◆ **BRIEF**
Please go through the records below and return every line holding the word "eapply".

Start of RECORDS PROVIDED

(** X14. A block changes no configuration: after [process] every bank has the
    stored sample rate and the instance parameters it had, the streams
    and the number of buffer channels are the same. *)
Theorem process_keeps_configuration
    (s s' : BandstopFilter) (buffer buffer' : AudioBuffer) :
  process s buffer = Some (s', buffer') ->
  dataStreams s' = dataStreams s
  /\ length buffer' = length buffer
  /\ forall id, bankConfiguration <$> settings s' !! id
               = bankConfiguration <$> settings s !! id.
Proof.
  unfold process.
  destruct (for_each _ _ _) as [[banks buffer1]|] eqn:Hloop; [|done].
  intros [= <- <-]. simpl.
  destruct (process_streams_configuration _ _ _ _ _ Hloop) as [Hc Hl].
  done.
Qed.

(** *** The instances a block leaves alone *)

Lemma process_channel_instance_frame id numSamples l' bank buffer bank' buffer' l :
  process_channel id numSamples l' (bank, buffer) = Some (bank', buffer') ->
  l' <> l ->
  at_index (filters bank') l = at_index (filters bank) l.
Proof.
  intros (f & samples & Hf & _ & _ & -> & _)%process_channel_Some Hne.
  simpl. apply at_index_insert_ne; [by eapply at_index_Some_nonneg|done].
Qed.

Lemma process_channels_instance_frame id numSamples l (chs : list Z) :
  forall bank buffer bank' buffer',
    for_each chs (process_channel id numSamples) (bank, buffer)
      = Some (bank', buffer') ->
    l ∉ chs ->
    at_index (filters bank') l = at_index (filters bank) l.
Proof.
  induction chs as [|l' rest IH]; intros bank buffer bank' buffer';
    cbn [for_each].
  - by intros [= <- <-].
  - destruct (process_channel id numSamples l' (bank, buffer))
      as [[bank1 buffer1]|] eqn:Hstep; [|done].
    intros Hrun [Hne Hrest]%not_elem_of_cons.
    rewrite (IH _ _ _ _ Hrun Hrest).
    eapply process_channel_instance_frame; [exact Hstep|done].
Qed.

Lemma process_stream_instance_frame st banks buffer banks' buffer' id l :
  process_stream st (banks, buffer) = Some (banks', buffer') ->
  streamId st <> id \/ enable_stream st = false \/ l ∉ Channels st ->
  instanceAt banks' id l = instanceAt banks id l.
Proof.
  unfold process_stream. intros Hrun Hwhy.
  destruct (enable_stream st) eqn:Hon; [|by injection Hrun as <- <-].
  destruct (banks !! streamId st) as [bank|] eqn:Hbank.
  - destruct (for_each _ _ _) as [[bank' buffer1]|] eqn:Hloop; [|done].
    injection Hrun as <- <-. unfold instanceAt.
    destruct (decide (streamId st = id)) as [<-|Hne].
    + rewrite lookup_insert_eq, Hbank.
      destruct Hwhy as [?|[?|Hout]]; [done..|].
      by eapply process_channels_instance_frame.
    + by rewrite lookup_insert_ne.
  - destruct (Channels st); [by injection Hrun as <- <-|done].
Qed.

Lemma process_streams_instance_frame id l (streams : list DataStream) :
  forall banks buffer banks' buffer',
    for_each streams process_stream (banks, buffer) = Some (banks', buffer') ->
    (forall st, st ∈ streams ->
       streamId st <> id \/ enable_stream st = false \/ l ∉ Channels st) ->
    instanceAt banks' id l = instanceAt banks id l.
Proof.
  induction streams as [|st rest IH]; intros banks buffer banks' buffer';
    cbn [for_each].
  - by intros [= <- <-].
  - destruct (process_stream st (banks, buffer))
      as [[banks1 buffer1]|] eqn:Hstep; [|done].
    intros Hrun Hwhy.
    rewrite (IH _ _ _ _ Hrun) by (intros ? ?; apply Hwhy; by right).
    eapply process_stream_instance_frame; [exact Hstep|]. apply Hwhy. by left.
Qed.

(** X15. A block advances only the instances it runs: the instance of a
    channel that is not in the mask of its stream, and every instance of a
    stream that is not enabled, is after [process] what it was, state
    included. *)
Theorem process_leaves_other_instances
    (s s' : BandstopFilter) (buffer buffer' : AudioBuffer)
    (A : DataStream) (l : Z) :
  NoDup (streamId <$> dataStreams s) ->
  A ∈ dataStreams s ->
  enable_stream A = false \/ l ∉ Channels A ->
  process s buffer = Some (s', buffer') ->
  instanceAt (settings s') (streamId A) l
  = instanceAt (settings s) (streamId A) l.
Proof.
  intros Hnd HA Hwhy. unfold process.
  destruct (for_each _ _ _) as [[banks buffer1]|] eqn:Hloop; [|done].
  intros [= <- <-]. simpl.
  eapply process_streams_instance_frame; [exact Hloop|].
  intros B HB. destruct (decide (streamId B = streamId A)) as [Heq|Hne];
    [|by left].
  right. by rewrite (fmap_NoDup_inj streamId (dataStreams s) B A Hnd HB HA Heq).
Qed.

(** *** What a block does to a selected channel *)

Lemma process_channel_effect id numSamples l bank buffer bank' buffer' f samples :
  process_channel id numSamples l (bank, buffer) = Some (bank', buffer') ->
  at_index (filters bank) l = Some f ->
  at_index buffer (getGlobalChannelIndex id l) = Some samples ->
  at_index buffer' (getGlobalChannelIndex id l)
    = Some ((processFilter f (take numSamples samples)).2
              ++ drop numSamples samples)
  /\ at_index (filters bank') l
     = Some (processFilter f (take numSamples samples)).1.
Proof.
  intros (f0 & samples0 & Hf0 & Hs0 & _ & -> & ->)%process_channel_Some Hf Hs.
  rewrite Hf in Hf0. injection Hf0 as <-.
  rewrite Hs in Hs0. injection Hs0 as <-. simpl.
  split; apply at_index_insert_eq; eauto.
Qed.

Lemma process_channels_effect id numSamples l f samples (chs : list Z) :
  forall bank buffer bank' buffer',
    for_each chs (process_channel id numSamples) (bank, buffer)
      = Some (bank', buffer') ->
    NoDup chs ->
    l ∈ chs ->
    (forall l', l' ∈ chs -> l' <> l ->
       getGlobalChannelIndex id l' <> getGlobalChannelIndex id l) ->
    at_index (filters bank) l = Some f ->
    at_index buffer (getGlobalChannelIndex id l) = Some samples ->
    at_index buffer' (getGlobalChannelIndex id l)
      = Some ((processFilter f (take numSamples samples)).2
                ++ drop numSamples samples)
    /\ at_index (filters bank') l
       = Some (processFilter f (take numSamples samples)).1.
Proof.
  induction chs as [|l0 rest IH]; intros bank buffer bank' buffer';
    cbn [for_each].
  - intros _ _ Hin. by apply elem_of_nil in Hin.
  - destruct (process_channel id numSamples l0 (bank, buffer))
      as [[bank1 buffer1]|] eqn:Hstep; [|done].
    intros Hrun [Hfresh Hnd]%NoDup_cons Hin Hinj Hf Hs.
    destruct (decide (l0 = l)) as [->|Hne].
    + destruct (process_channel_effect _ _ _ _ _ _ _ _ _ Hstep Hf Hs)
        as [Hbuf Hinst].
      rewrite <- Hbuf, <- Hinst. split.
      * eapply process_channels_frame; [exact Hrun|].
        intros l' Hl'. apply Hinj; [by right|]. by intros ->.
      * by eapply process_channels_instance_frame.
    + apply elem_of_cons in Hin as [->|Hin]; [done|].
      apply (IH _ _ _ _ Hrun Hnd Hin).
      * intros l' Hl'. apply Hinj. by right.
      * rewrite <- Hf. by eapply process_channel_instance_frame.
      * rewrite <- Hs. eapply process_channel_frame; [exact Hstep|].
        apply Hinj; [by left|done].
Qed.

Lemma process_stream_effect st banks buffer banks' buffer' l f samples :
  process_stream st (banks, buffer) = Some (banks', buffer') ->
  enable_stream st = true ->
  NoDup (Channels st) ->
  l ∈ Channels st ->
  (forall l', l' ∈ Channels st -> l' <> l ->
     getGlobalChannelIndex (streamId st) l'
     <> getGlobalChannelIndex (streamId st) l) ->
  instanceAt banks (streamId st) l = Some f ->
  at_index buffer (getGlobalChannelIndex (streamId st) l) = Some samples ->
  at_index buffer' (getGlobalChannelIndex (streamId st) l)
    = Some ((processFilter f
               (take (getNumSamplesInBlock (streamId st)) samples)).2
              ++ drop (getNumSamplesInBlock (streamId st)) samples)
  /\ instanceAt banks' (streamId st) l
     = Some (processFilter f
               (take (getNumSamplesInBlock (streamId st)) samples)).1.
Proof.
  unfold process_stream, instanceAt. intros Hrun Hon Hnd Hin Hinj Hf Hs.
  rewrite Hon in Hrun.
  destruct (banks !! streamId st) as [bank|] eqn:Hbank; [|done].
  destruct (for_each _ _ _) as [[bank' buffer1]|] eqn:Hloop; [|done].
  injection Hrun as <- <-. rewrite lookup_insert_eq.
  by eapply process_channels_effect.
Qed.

End of RECORDS PROVIDED

◆ **TASK ANSWER**
  simpl. apply at_index_insert_ne; [by eapply at_index_Some_nonneg|done].
    eapply process_channel_instance_frame; [exact Hstep|done].
      by eapply process_channels_instance_frame.
    eapply process_stream_instance_frame; [exact Hstep|]. apply Hwhy. by left.
  eapply process_streams_instance_frame; [exact Hloop|].
      * eapply process_channels_frame; [exact Hrun|].
      * by eapply process_channels_instance_frame.
      * rewrite <- Hf. by eapply process_channel_instance_frame.
      * rewrite <- Hs. eapply process_channel_frame; [exact Hstep|].
  by eapply process_channels_effect.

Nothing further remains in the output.